(* ===== verification/Protocol.v ===== *)
(** * The messages of the v1 protocol

    [zmqcontainer.proto] as records, the accessors of the generated classes that
    the client uses (default values of absent fields included), and
    [impl/msg_conversion.cc]. The byte encoding of the messages is generated
    code: it is the interface [Codec]. *)
From S2P Require Import Prelude SwigCommon.

Open Scope string_scope.
Open Scope list_scope.
Open Scope nat_scope.

(** [enum message_type]. proto2 enumerations are closed: a received number
    outside the list never reaches the field. *)
Inductive message_type : Type :=
  | MT_UNKNOWN | MT_CLIENT | MT_INFO | MT_META | MT_CLOSE | MT_IMPORT | MT_NEXT
  | MT_RESET | MT_EMIT | MT_RUN | MT_DONE | MT_CLEANUP | MT_FINISHED
  | MT_PING_PONG | MT_TRY_AGAIN | MT_CALL | MT_RETURN | MT_UNDEFINED_CALL.

#[global] Instance message_type_eq_dec : EqDecision message_type.
Proof. solve_decision. Defined.

Definition message_num (t : message_type) : Z :=
  match t with
  | MT_UNKNOWN => 0 | MT_CLIENT => 1 | MT_INFO => 2 | MT_META => 3 | MT_CLOSE => 4
  | MT_IMPORT => 5 | MT_NEXT => 6 | MT_RESET => 7 | MT_EMIT => 8 | MT_RUN => 9
  | MT_DONE => 10 | MT_CLEANUP => 11 | MT_FINISHED => 12 | MT_PING_PONG => 13
  | MT_TRY_AGAIN => 14 | MT_CALL => 15 | MT_RETURN => 16 | MT_UNDEFINED_CALL => 17
  end.

(** [enum column_type] *)
Inductive column_type : Type :=
  | PB_UNSUPPORTED | PB_DOUBLE | PB_INT32 | PB_INT64 | PB_NUMERIC | PB_TIMESTAMP
  | PB_DATE | PB_STRING | PB_BOOLEAN.

Inductive import_type : Type :=
  | PB_IMPORT_SCRIPT_CODE | PB_IMPORT_CONNECTION_INFORMATION.

(** [exascript_metadata.column_definition]; the optional numbers read as 0 and the
    optional type as [PB_UNSUPPORTED] when absent, so their values are stored. *)
Record column_definition : Type := mkColdef {
  cd_name : string;
  cd_type : column_type;
  cd_type_name : string;
  cd_size : Z;
  cd_precision : Z;
  cd_scale : Z;
}.

Record exascript_metadata : Type := mkMetadata {
  md_input_iter_type : SWIGVM_itertype_e;
  md_output_iter_type : SWIGVM_itertype_e;
  md_input_columns : list column_definition;
  md_output_columns : list column_definition;
  md_single_call_mode : bool;
}.

(** [exascript_table_data]. A double is carried as its 64-bit pattern. [td_rows]
    is [None] while the required field is unset. *)
Record exascript_table_data : Type := mkTable {
  td_rows : option Z;
  td_rows_in_group : Z;
  td_string : list string;
  td_nulls : list bool;
  td_bool : list bool;
  td_int32 : list Z;
  td_int64 : list Z;
  td_double : list Z;
  td_row_number : list Z;
}.

Definition table_empty : exascript_table_data := mkTable None 0 [] [] [] [] [] [] [].

#[export] Instance table_rebuild : Rebuild exascript_table_data := λ t,
  mkTable (td_rows t) (td_rows_in_group t) (td_string t) (td_nulls t) (td_bool t)
    (td_int32 t) (td_int64 t) (td_double t) (td_row_number t).

Record exascript_info : Type := mkInfo {
  if_database_name : string;
  if_database_version : string;
  if_script_name : string;
  if_source_code : string;
  if_session_id : Z;
  if_statement_id : Z;
  if_node_count : Z;
  if_node_id : Z;
  if_vm_id : Z;
  if_maximal_memory_limit : Z;
  if_script_schema : string;
  if_current_user : string;
  if_current_schema : string;
  if_scope_user : string;
}.

Definition info_default : exascript_info :=
  mkInfo "" "" "" "" 0 0 0 0 0 0 "" "" "" "".

Record connection_information_rep : Type := mkConnInfoRep {
  cr_kind : string;
  cr_address : string;
  cr_user : string;
  cr_password : string;
}.

Record exascript_import_rep : Type := mkImportRep {
  ir_source_code : option string;
  ir_exception_message : option string;
  ir_connection_information : option connection_information_rep;
}.

Record import_specification_rep : Type := mkImportSpecRep {
  is_is_subselect : bool;
  is_connection_information : option connection_information_rep;
  is_connection_name : option string;
  is_subselect_column_specification : list column_definition;
  is_parameters : list (string * string);
}.

Record export_specification_rep : Type := mkExportSpecRep {
  es_has_truncate : bool;
  es_has_replace : bool;
  es_created_by : option string;
  es_source_column_names : list string;
  es_connection_information : option connection_information_rep;
  es_connection_name : option string;
  es_parameters : list (string * string);
}.

Record exascript_single_call_rep : Type := mkSingleCallRep {
  sc_fn : single_call_function_id_e;
  sc_import_specification : option import_specification_rep;
  sc_json_arg : option string;
  sc_export_specification : option export_specification_rep;
}.

Definition single_call_default : exascript_single_call_rep :=
  mkSingleCallRep SC_FN_NIL None None None.

(** [exascript_response]; the [exascript_close] sub-message is its optional
    exception message, absent sub-messages read as the default instance. *)
Record exascript_response : Type := mkResponse {
  rp_type : message_type;
  rp_connection_id : Z;
  rp_info : exascript_info;
  rp_meta : exascript_metadata;
  rp_close : option string;
  rp_import : exascript_import_rep;
  rp_next : exascript_table_data;
  rp_call : exascript_single_call_rep;
}.

Definition metadata_default : exascript_metadata :=
  mkMetadata EXACTLY_ONCE EXACTLY_ONCE [] [] false.

(** A response that carries nothing but its type and connection id; it is also
    the state of a response object after [Clear()]. *)
Definition response_plain (t : message_type) (id : Z) : exascript_response :=
  mkResponse t id info_default metadata_default None (mkImportRep None None None)
    table_empty single_call_default.

#[export] Instance response_rebuild : Rebuild exascript_response := λ r,
  mkResponse (rp_type r) (rp_connection_id r) (rp_info r) (rp_meta r) (rp_close r)
    (rp_import r) (rp_next r) (rp_call r).

(** [exascript_request]: the type, the connection id and the sub-message that the
    type calls for. *)
Inductive request_body : Type :=
  | body_none
  | body_client (client_name : string)
  | body_close (exception_message : option string)
  | body_import (name : string) (kind : import_type)
  | body_emit (table : exascript_table_data)
  | body_call_result (result : string)
  | body_undefined_call (remote_fn : string).

Record exascript_request : Type := mkRequest {
  rq_type : message_type;
  rq_connection_id : Z;
  rq_body : request_body;
}.

(** ** The generated encoder

    [wire] is what one ZeroMQ message carries; [serialize] is
    [SerializeToString] and [parse] is [ParseFromArray], both of which can fail;
    [parse_leftover] is what a failed parse leaves in the object it filled, and
    [wire_empty] is the message of length zero. *)
Class Codec : Type := {
  wire : Type;
  wire_empty : wire;
  serialize : exascript_request → option wire;
  parse : wire → option exascript_response;
  parse_leftover : wire → exascript_response;
}.

(** A codec whose messages are the requests and responses themselves: what the
    witnesses compute with. *)
Definition plain_codec : Codec := {|
  wire := (exascript_request + option exascript_response)%type;
  wire_empty := inr None;
  serialize := λ r, Some (inl r);
  parse := λ w, match w with inr o => o | inl _ => None end;
  parse_leftover := λ _, response_plain MT_UNKNOWN 0;
|}.

Definition plain_reply (r : exascript_response) : @wire plain_codec := inr (Some r).
Definition plain_request (t : message_type) (id : Z) (b : request_body) :
  @wire plain_codec := inl (mkRequest t id b).

(** ** [impl/msg_conversion.cc] *)

(** [literal + n] on a string literal is pointer arithmetic: it drops the first
    [n] characters, and is undefined behind the terminating NUL. *)
Definition literal_plus (lit : string) (n : Z) : option string :=
  if (0 <=? n)%Z && (n <=? Z.of_nat (String.length lit))%Z
  then Some (substring (Z.to_nat n) (String.length lit) lit) else None.

Definition convert_message_type_to_string (message_type : Z) : option string :=
  match message_type with
  | 0 => Some "MT_UNKNOWN" | 1 => Some "MT_CLIENT" | 2 => Some "MT_INFO"
  | 3 => Some "MT_META" | 4 => Some "MT_CLOSE" | 5 => Some "MT_IMPORT"
  | 6 => Some "MT_NEXT" | 7 => Some "MT_RESET" | 8 => Some "MT_EMIT"
  | 9 => Some "MT_RUN" | 10 => Some "MT_DONE" | 11 => Some "MT_CLEANUP"
  | 12 => Some "MT_FINISHED" | 13 => Some "MT_PING_PONG"
  | 14 => Some "MT_TRY_AGAIN" | 15 => Some "MT_CALL" | 16 => Some "MT_RETURN"
  | 17 => Some "MT_UNDEFINED_CALL"
  | n => literal_plus "unknown: " n
  end%Z.

Definition convert_type_to_string (type : Z) : option string :=
  match type with
  | 0 => Some "PB_UNSUPPORTED" | 1 => Some "PB_DOUBLE" | 2 => Some "PB_INT32"
  | 3 => Some "PB_INT64" | 4 => Some "PB_NUMERIC" | 5 => Some "PB_TIMESTAMP"
  | 6 => Some "PB_DATE" | 7 => Some "PB_STRING" | 8 => Some "PB_BOOLEAN"
  | n => literal_plus "unknown: " n
  end%Z.

(** The name printed for a message type that was received *)
Definition message_name (t : message_type) : string :=
  default "" (convert_message_type_to_string (message_num t)).

Lemma convert_message_type_total t :
  convert_message_type_to_string (message_num t) = Some (message_name t).
Proof. by destruct t. Qed.

Lemma message_name_inj t1 t2 : message_name t1 = message_name t2 → t1 = t2.
Proof. by destruct t1, t2. Qed.

Definition all_datatypes : list SWIGVM_datatype_e :=
  [UNSUPPORTED; DOUBLE; INT32; INT64; NUMERIC; TIMESTAMP; DATE; STRING; BOOLEAN;
   INTERVALYM; INTERVALDS; GEOMETRY].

******

• ASSIGNMENT
Word for word, repeat the data from its first line through the line with "MT_CLEANUP | MT_FINISHED", including both of those lines and no others.

• EXERCISE RESPONSE
(* ===== verification/Protocol.v ===== *)
(** * The messages of the v1 protocol

    [zmqcontainer.proto] as records, the accessors of the generated classes that
    the client uses (default values of absent fields included), and
    [impl/msg_conversion.cc]. The byte encoding of the messages is generated
    code: it is the interface [Codec]. *)
From S2P Require Import Prelude SwigCommon.

Open Scope string_scope.
Open Scope list_scope.
Open Scope nat_scope.

(** [enum message_type]. proto2 enumerations are closed: a received number
    outside the list never reaches the field. *)
Inductive message_type : Type :=
  | MT_UNKNOWN | MT_CLIENT | MT_INFO | MT_META | MT_CLOSE | MT_IMPORT | MT_NEXT
  | MT_RESET | MT_EMIT | MT_RUN | MT_DONE | MT_CLEANUP | MT_FINISHED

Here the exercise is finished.